A time-worn corporate technique for dishonestly manipulating public opinion is to create what are called in the world of public relations, industry-funded organizations and front groups. The indispensable site SourceWatch.org spells it out like this:
"An industry-funded organization receives funding from a company or industry and often acts as a mouthpiece for views that serve the industry's economic interests … Industry-funded organizations come in many shapes and sizes … trade associations, think tanks, nonprofit advocacy groups and media outlets. Some of these organizations serve as 'third parties' for public relations campaigns. The third party technique has been defined by one PR executive as 'putting your words in someone else's mouth.'"
"A front group … purports to represent one agenda while in reality it serves some other party or interest whose sponsorship is hidden or rarely mentioned. The front group is perhaps the most easily recognized use of the third-party technique. For example, the Center for Consumer Freedom (CCF) claims that its mission is to defend the rights of consumers to choose to eat, drink and smoke as they please. In reality, CCF is a front group for the tobacco, restaurant and alcoholic beverage industries, which provide all or most of its funding …"

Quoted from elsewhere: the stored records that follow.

(** X4. The random draws decide lanes only: two charts for the same tempo,
    offset and duration, generated with any two random sources, have the
    same length and, position by position, notes with the same id, time,
    layer, hand and cut direction. *)
Theorem generateChart_random_lanes_only rand1 rand2 bpm offset durationSeconds :
  Forall2 sameButLane (generateChart rand1 bpm offset durationSeconds)
                      (generateChart rand2 bpm offset durationSeconds).
Proof.
  unfold generateChart, chartNotes.
  apply sortBy_related.
  - intros a b H. destruct H as [Ht _]. rewrite Ht. reflexivity.
  - assert (Hloop : forall f tb i st1 st2,
              Forall2 sameButLane (notes st1) (notes st2) /\ idCount st1 = idCount st2 ->
              Forall2 sameButLane
                (notes (chartLoop f rand1 offset (60 / bpm) tb i st1))
                (notes (chartLoop f rand2 offset (60 / bpm) tb i st2)) /\
              idCount (chartLoop f rand1 offset (60 / bpm) tb i st1)
              = idCount (chartLoop f rand2 offset (60 / bpm) tb i st2)).
    { induction f as [|f IH]; intros tb i st1 st2 H; simpl; [exact H|].
      destruct (i <? tb)%Z; [|exact H]. apply IH, chartStep_sameButLane, H. }
    apply Hloop. split; [constructor | reflexivity].
Qed.

Lemma sorted_snoc (l : list NoteData) (n : NoteData) :
  StronglySorted timeLe l -> Forall (fun m => time m <= time n) l ->
  StronglySorted timeLe (l ++ [n]).
Proof.
  induction 1 as [|a l Hs IH Ha]; intro Hl; simpl.
  - repeat constructor.
  - inversion Hl as [|? ? Han Hrest]; subst.
    constructor; [apply IH; exact Hrest|].
    apply Forall_app. split; [exact Ha|].
    constructor; [exact Han | constructor].
Qed.

Lemma sortBy_sorted_id (l : list NoteData) :
  StronglySorted timeLe l -> sortBy compareTime l = l.
Proof.
  induction 1 as [|a l Hs IH Ha]; simpl; [reflexivity|].
  rewrite IH. destruct l as [|b l]; simpl; [reflexivity|].
  inversion Ha as [|? ? Hab _]; subst.
  assert (E : Qleb (compareTime a b) 0 = true).
  { apply Qleb_true. unfold compareTime, timeLe in *. lra. }
  rewrite E. reflexivity.
Qed.

Lemma pushedInOrder_push offset beatTime (j j' : Z) (st : GenState)
    (n : NoteData) (c d : nat) :
  0 <= beatTime -> (j - 1 <= j' - 1)%Z ->
  pushedInOrder offset beatTime j st ->
  beatAt offset beatTime (j - 1) <= time n ->
  time n <= beatAt offset beatTime (j' - 1) ->
  pushedInOrder offset beatTime j' (mkGen (notes st ++ [n]) c d).
Proof.
  intros Hb Hj [Hs Hf] Hlo Hhi. split; simpl.
  - apply sorted_snoc; [exact Hs|].
    eapply Forall_impl; [|exact Hf]. intros m Hm. simpl in Hm. lra.
  - apply Forall_app. split.
    + eapply Forall_impl; [|exact Hf]. intros m Hm. simpl in Hm.
      destruct (beatAt_between offset beatTime (j - 1) (j - 1) (j' - 1) Hb); [lia|].
      lra.
    + constructor; [exact Hhi | constructor].
Qed.

Lemma beatAt_step (offset beatTime : Q) (i k : Z) :
  beatAt offset beatTime (i + k) == beatAt offset beatTime i + inject_Z k * beatTime.
Proof. unfold beatAt. rewrite inject_Z_plus. ring. Qed.

Lemma chartStep_pushedInOrder rand offset beatTime i st :
  0 <= beatTime ->
  pushedInOrder offset beatTime i st ->
  pushedInOrder offset beatTime (i + 2) (chartStep rand offset beatTime i st).
Proof.
  intros Hb H.
  pose proof (beatAt_step offset beatTime i (-1)) as Hm1.
  pose proof (beatAt_step offset beatTime i 1) as Hp1.
  change (inject_Z (-1)) with (-1) in Hm1. change (inject_Z 1) with 1 in Hp1.
  assert (Hnow : offset + inject_Z i * beatTime == beatAt offset beatTime i)
    by reflexivity.
  replace (i + -1)%Z with (i - 1)%Z in Hm1 by lia.
  assert (Hone : forall lo hi h st',
            pushedInOrder offset beatTime i st' ->
            pushedInOrder offset beatTime (i + 1)
              (pushRandom rand (offset + inject_Z i * beatTime) lo hi h st')).
  { intros lo hi h st' H'. unfold pushRandom.
    eapply pushedInOrder_push; [exact Hb | | exact H' | |]; simpl.
    - lia.
    - rewrite Hnow, Hm1. lra.
    - replace (i + 1 - 1)%Z with i by lia. rewrite Hnow. lra. }
  assert (Hfix : forall lane j st', (i <= j <= i + 1)%Z ->
            pushedInOrder offset beatTime j st' ->
            pushedInOrder offset beatTime (j + 1)
              (pushFixed (offset + inject_Z i * beatTime) lane 1
                 (if (lane =? 0)%Z then LeftHand else RightHand) st')).
  { intros lane j st' Hj H'. unfold pushFixed.
    eapply pushedInOrder_push; [exact Hb | | exact H' | |]; simpl.
    - lia.
    - rewrite Hnow.
      destruct (beatAt_between offset beatTime (j - 1) (j - 1) i Hb); [lia|]. lra.
    - replace (j + 1 - 1)%Z with j by lia. rewrite Hnow.
      destruct (beatAt_between offset beatTime i i j Hb); [lia|]. lra. }
  assert (Hweak : forall st', pushedInOrder offset beatTime (i + 1) st' ->
                              pushedInOrder offset beatTime (i + 2) st').
  { intros st' [Hs Hf]. split; [exact Hs|].
    eapply Forall_impl; [|exact Hf]. intros m Hm. simpl in Hm.
    destruct (beatAt_between offset beatTime (i + 1 - 1) (i + 1 - 1) (i + 2 - 1) Hb);
      [lia|]. lra. }
  assert (Hweak0 : forall st', pushedInOrder offset beatTime i st' ->
                               pushedInOrder offset beatTime (i + 1) st').
  { intros st' [Hs Hf]. split; [exact Hs|].
    eapply Forall_impl; [|exact Hf]. intros m Hm. simpl in Hm.
    destruct (beatAt_between offset beatTime (i - 1) (i - 1) (i + 1 - 1) Hb);
      [lia|]. lra. }
  unfold chartStep.
  destruct (Z.rem (i / 16) 3 =? 0)%Z.
  - destruct (Z.rem i 4 =? 0)%Z; apply Hweak, Hone; exact H.
  - destruct (Z.rem (i / 16) 3 =? 1)%Z.
    + destruct (Z.rem i 8 =? 0)%Z; [|apply Hweak, Hweak0, H].
      replace (i + 2)%Z with (i + 1 + 1)%Z by lia.
      apply (Hfix 3%Z (i + 1)%Z); [lia|].
      apply (Hfix 0%Z i); [lia | exact H].
    + unfold pushRandom at 1.
      eapply pushedInOrder_push; [exact Hb | | apply Hone; exact H | |]; simpl.
      * lia.
      * replace (i + 1 - 1)%Z with i by lia. rewrite Hnow. lra.
      * replace (i + 2 - 1)%Z with (i + 1)%Z by lia. rewrite Hnow, Hp1. lra.
Qed.

Lemma chartNotes_sorted rand bpm offset durationSeconds :
  0 < bpm -> StronglySorted timeLe (chartNotes rand bpm offset durationSeconds).
Proof.
  intro Hbpm.
  assert (Hbt : 0 <= 60 / bpm).
  { apply Qlt_le_weak. apply Qlt_shift_div_l; [exact Hbpm | lra]. }
  unfold chartNotes.
  destruct (chartLoop_invariant rand offset (60 / bpm)
              (Qceiling ((durationSeconds / 60) * bpm))
              (pushedInOrder offset (60 / bpm)))
    with (f := Z.to_nat (Qceiling ((durationSeconds / 60) * bpm)))
         (i := 4%Z) (st := mkGen [] 0 0)
    as (j & _ & [H _]); [ | lia | split; constructor | exact H].
  intros i st _ H. apply chartStep_pushedInOrder; assumption.
Qed.

(** X5. With a positive tempo the loop pushes the notes in order of time
    already: the final sort moves no note, and the note at position [k] of
    the chart has the id [note-k]. *)
Theorem generateChart_sort_is_identity rand bpm offset durationSeconds :
  0 < bpm ->
  generateChart rand bpm offset durationSeconds
    = chartNotes rand bpm offset durationSeconds /\
  map id (generateChart rand bpm offset durationSeconds)
    = map noteId (seq 0 (List.length (generateChart rand bpm offset durationSeconds))).
Proof.
  intro Hbpm.
  assert (E : generateChart rand bpm offset durationSeconds
              = chartNotes rand bpm offset durationSeconds).
  { unfold generateChart. apply sortBy_sorted_id, chartNotes_sorted, Hbpm. }
  split; [exact E|]. rewrite E. apply chartNotes_numbered.
Qed.

Lemma generateChart_sort_is_identity_witness :
  0 < 140 /\
  generateChart randAlt 140 0.1 20 = chartNotes randAlt 140 0.1 20.
Proof.
  split; [reflexivity|].
  exact (proj1 (generateChart_sort_is_identity randAlt 140 0.1 20 eq_refl)).
Defined.

(** ** The session handlers *)

Lemma multiplierFor_pos (c : Z) : (1 <= multiplierFor c)%Z.
Proof.
  unfold multiplierFor.
  destruct (c >? 30)%Z; [lia|]. destruct (c >? 20)%Z; [lia|].
  destruct (c >? 10)%Z; lia.
Qed.

(** What every state of a session satisfies. *)
Lemma session_invariant (s0 : SessionState) (cs : list Callback) :
  let s := dispatchAll (handleStartRequest true s0) cs in
  multiplier s = multiplierFor (combo s) /\
  (0 <= score s)%Z /\ (0 <= health s <= 100)%Z.
Proof.
  simpl.
  assert (H : forall cs s,
            (multiplier s = multiplierFor (combo s) /\
             (0 <= score s)%Z /\ (0 <= health s <= 100)%Z) ->
            let s' := dispatchAll s cs in
            multiplier s' = multiplierFor (combo s') /\
            (0 <= score s')%Z /\ (0 <= health s' <= 100)%Z).
  { clear. induction cs as [|c cs IH]; intros s H; [exact H|].
    apply IH. destruct H as (Hm & Hs & Hh).
    destruct c as [k g|k|]; simpl.
    - split; [reflexivity|]. split; [|lia].
      pose proof (multiplierFor_pos (combo s)). rewrite Hm.
      destruct g; nia.
    - unfold handleNoteMiss. destruct (negb (isNoFailMode s)).
      + destruct (health s - 15 <=? 0)%Z eqn:E; simpl.
        * repeat split; lia.
        * apply Z.leb_gt in E. repeat split; lia.
      + simpl. repeat split; lia.
    - repeat split; assumption || lia. }
  apply H. simpl. repeat split; lia.
Qed.

(** X6. Over a session the score never goes down: a hit raises it, by at
    least 100 points, and a miss or the end of the song leaves it as it is. *)
Theorem session_score_monotone (s0 : SessionState) (cs : list Callback)
    (c : Callback) :
  let s := dispatchAll (handleStartRequest true s0) cs in
  (score s <= score (dispatch s c))%Z /\
  (isHit c = true -> (score s + 100 <= score (dispatch s c))%Z) /\
  (isHit c = false -> score (dispatch s c) = score s).
Proof.
  intro s. destruct (session_invariant s0 cs) as (Hm & Hs & Hh). fold s in Hm, Hs, Hh.
  pose proof (multiplierFor_pos (combo s)) as Hp.
  destruct c as [k g|k|]; simpl.
  - rewrite Hm. destruct g; split; try nia; split; try nia; discriminate.
  - assert (E : score (handleNoteMiss (isNoFailMode s) s) = score s).
    { unfold handleNoteMiss. destruct (negb (isNoFailMode s)); [|reflexivity].
      destruct (health s - 15 <=? 0)%Z; reflexivity. }
    rewrite E. split; [lia|]. split; [discriminate | reflexivity].
  - split; [lia|]. split; [discriminate | reflexivity].
Qed.

Lemma session_score_monotone_witness :
  isHit (OnNoteHit 0 true) = true /\
  (score (dispatchAll (handleStartRequest true initialSession) [OnNoteMiss 3]) + 100
   <= score (dispatch (dispatchAll (handleStartRequest true initialSession)
                         [OnNoteMiss 3])
                      (OnNoteHit 0 true)))%Z.
Proof.
  split; [reflexivity|].
  exact (proj1 (proj2 (session_score_monotone initialSession [OnNoteMiss 3]
                         (OnNoteHit 0 true))) eq_refl).
Defined.

(** X7. In every state of a session the health is between 0 and 100. *)
Theorem session_health_bounded (s0 : SessionState) (cs : list Callback) :
  (0 <= health (dispatchAll (handleStartRequest true s0) cs) <= 100)%Z.
Proof. apply (session_invariant s0 cs). Qed.

Lemma dispatchAll_app (s : SessionState) (cs1 cs2 : list Callback) :
  dispatchAll s (cs1 ++ cs2) = dispatchAll (dispatchAll s cs1) cs2.
Proof. unfold dispatchAll. apply fold_left_app. Qed.


Lemma missCount_snoc (cs : list Callback) (c : Callback) :
  missCount (cs ++ [c]) =
  (missCount cs + match c with OnNoteMiss _ => 1 | _ => 0 end)%nat.
Proof.
  unfold missCount. rewrite filter_app, length_app.
  destruct c; reflexivity.
Qed.

(** X9. A session cannot be lost with fewer than seven misses: while fewer
    than seven notes have been missed, no defeat signal has been sent, and
    the health is at least 100 minus 15 for each miss. *)
Theorem defeat_needs_seven_misses (s0 : SessionState) (cs : list Callback) :
  (missCount cs < 7)%nat ->
  let start := handleStartRequest true s0 in
  defeatSignals (dispatchAll start cs) = defeatSignals start /\
  (100 - 15 * Z.of_nat (missCount cs) <= health (dispatchAll start cs))%Z.
Proof.
  intros Hlt start. revert Hlt.
  induction cs as [|c cs IH] using rev_ind; intro Hlt.
  - simpl. split; [reflexivity | lia].
  - rewrite missCount_snoc in *. rewrite dispatchAll_app.
    destruct IH as [Hd Hh]; [lia|]. cbn [dispatchAll fold_left].
    set (s := dispatchAll start cs) in *.
    destruct c as [k g|k|]; cbn [dispatch].
    + unfold handleNoteHit. cbn [defeatSignals health]. split; [exact Hd|].
      destruct (session_invariant s0 cs) as (_ & _ & Hb). fold start s in Hb. lia.
    + unfold handleNoteMiss. destruct (negb (isNoFailMode s)).
      * destruct (health s - 15 <=? 0)%Z eqn:E.
        -- apply Z.leb_le in E. lia.
        -- cbn [defeatSignals health]. split; [exact Hd | lia].
      * cbn [defeatSignals health]. split; [exact Hd | lia].
    + unfold endGame. cbn [defeatSignals health]. split; [exact Hd | lia].
Qed.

For this legislative sales season, the telecommunications monopolies have created a deceptively named corporate mouthpiece called Hands Off the Internet. Its chief public spokesman is former Clinton White House official Mike McCurry. A look at the Hands Off member organizations reveals a list of the usual suspects like the American Conservative Union, the Center for Individual Freedom and the notorious National Association of Manufacturers. As bankrollers and hosts of the party, one expects to see AT&T and Cingular listed, and they are.
Renting black Republicans is neither a new nor a big deal, so the National Black Chamber of Commerce, which recently fronted for the proposed privatization of Social Security on the grounds that fewer African-Americans lived to collect it, is along for the ride too. In their attention to detail, the telecom monopolies have even rented the traditional contingent of black preachers, constructed them a website and bestowed upon them the title of Ministerial Alliance Against the Digital Divide.
We were quite surprised, however, to see one of the mainstays of black voting rights activism listed among the members of the telecom astroturf group: the National Coalition on Black Civic Participation. How and why did this happen? What does it mean for NCBCP and for what remains of the civil rights movement?
Why network neutrality is a black issue
On April 27, The Black Commentator published two stories about CBC member Bobby Rush's sponsorship of this year's noxious telco legislation. We explained how the Rush-Barton Act, also called the COPE Act or HR 5252, would kill off public access TV, strip towns and cities of the right to force cable monopolies to serve blacker and poorer areas in return for being able to do business in the wealthier parts of town, and allow companies to charge websites like this one for allowing content or email to reach users.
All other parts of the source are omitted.